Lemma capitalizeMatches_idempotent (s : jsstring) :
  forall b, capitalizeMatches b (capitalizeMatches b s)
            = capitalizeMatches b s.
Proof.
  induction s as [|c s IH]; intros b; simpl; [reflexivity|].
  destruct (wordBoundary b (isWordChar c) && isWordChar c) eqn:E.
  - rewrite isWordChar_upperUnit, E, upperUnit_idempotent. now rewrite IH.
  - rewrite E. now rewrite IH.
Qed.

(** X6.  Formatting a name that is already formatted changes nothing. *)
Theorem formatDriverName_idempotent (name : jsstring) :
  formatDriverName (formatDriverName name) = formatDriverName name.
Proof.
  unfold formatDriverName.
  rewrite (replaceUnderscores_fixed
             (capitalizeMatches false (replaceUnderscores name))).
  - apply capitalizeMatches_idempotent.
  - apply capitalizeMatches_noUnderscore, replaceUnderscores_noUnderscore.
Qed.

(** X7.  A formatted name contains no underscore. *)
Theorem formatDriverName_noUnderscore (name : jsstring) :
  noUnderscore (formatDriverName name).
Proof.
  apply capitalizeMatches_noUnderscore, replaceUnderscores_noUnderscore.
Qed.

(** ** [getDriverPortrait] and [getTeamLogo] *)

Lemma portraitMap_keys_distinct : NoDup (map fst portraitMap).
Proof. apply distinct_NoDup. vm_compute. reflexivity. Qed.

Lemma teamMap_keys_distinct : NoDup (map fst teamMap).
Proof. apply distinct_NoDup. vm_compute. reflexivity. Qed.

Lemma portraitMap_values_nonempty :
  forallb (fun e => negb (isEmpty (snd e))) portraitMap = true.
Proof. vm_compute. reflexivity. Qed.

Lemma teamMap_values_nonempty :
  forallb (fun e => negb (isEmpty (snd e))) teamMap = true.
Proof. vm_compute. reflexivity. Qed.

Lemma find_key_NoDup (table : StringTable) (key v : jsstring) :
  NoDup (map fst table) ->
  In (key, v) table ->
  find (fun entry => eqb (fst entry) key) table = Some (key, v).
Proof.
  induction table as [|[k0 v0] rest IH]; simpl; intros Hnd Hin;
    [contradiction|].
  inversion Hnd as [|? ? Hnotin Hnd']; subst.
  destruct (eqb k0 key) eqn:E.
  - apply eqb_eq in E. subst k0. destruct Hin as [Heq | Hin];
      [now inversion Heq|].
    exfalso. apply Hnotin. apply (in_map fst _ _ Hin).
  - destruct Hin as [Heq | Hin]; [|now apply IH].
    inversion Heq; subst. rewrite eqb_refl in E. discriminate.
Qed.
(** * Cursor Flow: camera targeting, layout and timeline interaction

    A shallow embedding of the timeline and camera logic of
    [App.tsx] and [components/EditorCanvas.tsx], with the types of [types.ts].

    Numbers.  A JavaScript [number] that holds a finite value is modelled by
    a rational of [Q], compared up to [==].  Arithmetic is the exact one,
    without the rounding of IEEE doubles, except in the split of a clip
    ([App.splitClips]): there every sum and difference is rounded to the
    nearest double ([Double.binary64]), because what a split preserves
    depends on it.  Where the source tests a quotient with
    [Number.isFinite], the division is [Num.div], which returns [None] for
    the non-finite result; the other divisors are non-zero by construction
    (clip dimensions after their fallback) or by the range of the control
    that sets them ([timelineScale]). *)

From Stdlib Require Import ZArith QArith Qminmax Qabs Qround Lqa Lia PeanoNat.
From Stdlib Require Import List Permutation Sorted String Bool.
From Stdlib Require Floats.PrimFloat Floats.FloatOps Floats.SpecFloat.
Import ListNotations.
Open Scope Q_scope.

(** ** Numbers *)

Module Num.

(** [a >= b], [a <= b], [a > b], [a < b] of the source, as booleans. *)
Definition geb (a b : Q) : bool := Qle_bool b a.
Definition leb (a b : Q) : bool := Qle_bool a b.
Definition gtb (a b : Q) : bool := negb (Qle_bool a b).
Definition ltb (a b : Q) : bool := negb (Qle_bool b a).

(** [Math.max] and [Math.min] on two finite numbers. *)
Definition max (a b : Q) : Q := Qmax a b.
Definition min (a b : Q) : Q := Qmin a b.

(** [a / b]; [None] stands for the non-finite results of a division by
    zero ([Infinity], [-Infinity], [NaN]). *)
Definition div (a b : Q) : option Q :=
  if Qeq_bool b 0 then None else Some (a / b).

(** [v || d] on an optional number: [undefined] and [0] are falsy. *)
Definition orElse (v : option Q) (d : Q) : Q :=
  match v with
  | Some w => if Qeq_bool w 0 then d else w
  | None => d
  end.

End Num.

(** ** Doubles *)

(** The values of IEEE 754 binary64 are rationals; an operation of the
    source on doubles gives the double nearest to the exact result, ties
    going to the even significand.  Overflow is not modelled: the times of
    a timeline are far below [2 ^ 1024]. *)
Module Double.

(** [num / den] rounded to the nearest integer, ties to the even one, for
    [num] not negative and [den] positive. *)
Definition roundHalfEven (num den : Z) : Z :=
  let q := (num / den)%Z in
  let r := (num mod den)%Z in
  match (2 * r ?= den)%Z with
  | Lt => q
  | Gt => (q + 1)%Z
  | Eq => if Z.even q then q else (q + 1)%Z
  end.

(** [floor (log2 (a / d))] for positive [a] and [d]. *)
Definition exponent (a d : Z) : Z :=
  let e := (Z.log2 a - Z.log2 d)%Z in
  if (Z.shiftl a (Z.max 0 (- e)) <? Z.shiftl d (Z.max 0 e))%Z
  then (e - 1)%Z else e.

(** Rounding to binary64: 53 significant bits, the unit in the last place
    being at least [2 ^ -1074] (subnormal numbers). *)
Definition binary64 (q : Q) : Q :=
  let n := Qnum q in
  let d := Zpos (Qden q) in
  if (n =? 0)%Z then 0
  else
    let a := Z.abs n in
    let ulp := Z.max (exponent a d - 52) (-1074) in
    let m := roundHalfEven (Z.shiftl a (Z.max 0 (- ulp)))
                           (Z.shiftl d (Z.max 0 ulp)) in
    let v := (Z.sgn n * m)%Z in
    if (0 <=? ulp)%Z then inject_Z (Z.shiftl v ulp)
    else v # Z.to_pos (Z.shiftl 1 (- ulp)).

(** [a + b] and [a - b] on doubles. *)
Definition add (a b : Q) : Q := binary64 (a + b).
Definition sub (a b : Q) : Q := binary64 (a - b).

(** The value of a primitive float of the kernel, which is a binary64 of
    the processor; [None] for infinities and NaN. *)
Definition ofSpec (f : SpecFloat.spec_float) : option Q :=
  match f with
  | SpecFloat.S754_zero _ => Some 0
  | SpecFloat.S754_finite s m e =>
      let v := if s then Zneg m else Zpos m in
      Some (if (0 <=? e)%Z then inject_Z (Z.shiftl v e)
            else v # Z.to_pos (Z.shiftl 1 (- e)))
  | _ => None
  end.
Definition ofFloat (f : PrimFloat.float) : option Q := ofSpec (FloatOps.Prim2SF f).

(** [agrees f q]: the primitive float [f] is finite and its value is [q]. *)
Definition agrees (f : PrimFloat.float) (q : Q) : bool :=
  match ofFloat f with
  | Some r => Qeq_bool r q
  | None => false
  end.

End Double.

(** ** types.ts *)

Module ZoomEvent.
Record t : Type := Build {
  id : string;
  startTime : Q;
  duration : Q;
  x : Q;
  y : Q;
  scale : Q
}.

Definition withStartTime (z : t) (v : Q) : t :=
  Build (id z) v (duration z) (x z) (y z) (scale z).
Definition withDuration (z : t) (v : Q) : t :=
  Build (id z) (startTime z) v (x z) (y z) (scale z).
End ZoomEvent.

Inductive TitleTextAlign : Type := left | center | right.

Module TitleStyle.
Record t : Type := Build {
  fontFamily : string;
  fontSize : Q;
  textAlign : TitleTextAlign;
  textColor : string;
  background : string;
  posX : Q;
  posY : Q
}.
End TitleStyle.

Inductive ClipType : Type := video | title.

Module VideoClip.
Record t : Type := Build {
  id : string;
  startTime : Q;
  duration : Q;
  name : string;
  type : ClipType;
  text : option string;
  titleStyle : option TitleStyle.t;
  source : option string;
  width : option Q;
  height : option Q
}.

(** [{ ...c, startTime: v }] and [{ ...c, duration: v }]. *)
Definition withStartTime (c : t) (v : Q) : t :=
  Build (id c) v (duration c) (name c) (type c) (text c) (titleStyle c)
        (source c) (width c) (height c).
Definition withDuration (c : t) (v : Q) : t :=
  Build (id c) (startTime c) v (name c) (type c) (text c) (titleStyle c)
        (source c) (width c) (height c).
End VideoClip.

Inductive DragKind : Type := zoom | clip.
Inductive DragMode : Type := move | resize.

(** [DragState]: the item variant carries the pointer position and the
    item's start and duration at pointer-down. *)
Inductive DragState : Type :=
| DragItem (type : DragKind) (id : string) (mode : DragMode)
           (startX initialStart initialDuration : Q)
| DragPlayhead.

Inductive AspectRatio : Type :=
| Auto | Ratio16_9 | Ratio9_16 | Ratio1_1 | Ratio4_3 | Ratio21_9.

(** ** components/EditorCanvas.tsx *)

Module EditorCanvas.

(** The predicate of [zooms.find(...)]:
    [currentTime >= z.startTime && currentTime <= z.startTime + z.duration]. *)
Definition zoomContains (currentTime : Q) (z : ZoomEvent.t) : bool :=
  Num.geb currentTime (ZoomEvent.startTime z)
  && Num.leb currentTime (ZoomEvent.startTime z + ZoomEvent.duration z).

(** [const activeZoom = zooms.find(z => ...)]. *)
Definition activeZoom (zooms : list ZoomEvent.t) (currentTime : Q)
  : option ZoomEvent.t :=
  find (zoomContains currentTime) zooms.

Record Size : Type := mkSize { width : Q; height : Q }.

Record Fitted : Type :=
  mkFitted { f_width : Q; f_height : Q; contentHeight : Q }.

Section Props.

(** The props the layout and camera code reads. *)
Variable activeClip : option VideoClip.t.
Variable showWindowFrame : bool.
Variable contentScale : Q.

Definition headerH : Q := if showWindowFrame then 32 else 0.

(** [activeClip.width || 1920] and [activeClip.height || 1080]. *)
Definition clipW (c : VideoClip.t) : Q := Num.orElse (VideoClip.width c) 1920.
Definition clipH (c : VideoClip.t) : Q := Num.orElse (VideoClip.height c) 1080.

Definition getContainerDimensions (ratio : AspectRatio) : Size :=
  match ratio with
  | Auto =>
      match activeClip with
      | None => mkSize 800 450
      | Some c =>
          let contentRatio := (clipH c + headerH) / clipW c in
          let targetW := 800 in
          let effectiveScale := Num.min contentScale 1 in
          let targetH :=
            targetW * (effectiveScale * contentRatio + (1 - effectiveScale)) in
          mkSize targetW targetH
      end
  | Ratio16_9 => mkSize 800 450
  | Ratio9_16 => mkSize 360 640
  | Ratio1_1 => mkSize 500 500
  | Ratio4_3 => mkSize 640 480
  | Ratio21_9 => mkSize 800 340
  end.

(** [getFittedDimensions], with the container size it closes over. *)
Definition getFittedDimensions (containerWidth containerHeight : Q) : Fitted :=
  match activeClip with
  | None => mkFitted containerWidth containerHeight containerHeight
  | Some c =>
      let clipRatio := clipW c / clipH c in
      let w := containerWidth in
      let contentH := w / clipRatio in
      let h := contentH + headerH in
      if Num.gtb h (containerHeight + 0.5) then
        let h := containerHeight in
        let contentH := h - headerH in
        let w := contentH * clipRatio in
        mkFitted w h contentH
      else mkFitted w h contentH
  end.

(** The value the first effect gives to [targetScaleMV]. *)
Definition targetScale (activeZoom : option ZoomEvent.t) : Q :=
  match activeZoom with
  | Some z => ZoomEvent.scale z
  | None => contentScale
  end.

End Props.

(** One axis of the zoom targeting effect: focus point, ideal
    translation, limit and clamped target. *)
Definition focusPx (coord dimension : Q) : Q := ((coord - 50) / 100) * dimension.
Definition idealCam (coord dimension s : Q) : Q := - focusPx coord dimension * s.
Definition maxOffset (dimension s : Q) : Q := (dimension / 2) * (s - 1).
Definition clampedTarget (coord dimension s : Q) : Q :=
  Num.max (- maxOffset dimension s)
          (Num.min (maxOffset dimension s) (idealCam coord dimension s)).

□ □ □ □ □

Your instructions
Everything from the line with "Some (if (0" through the line with "Inductive DragState : Type" in the listing above must be retyped exactly, with nothing added.

Written solution
      Some (if (0 <=? e)%Z then inject_Z (Z.shiftl v e)
            else v # Z.to_pos (Z.shiftl 1 (- e)))
  | _ => None
  end.
Definition ofFloat (f : PrimFloat.float) : option Q := ofSpec (FloatOps.Prim2SF f).

(** [agrees f q]: the primitive float [f] is finite and its value is [q]. *)
Definition agrees (f : PrimFloat.float) (q : Q) : bool :=
  match ofFloat f with
  | Some r => Qeq_bool r q
  | None => false
  end.

End Double.

(** ** types.ts *)

Module ZoomEvent.
Record t : Type := Build {
  id : string;
  startTime : Q;
  duration : Q;
  x : Q;
  y : Q;
  scale : Q
}.

Definition withStartTime (z : t) (v : Q) : t :=
  Build (id z) v (duration z) (x z) (y z) (scale z).
Definition withDuration (z : t) (v : Q) : t :=
  Build (id z) (startTime z) v (x z) (y z) (scale z).
End ZoomEvent.

Inductive TitleTextAlign : Type := left | center | right.

Module TitleStyle.
Record t : Type := Build {
  fontFamily : string;
  fontSize : Q;
  textAlign : TitleTextAlign;
  textColor : string;
  background : string;
  posX : Q;
  posY : Q
}.
End TitleStyle.

Inductive ClipType : Type := video | title.

Module VideoClip.
Record t : Type := Build {
  id : string;
  startTime : Q;
  duration : Q;
  name : string;
  type : ClipType;
  text : option string;
  titleStyle : option TitleStyle.t;
  source : option string;
  width : option Q;
  height : option Q
}.

(** [{ ...c, startTime: v }] and [{ ...c, duration: v }]. *)
Definition withStartTime (c : t) (v : Q) : t :=
  Build (id c) v (duration c) (name c) (type c) (text c) (titleStyle c)
        (source c) (width c) (height c).
Definition withDuration (c : t) (v : Q) : t :=
  Build (id c) (startTime c) v (name c) (type c) (text c) (titleStyle c)
        (source c) (width c) (height c).
End VideoClip.

Inductive DragKind : Type := zoom | clip.
Inductive DragMode : Type := move | resize.

(** [DragState]: the item variant carries the pointer position and the
    item's start and duration at pointer-down. *)
Inductive DragState : Type :=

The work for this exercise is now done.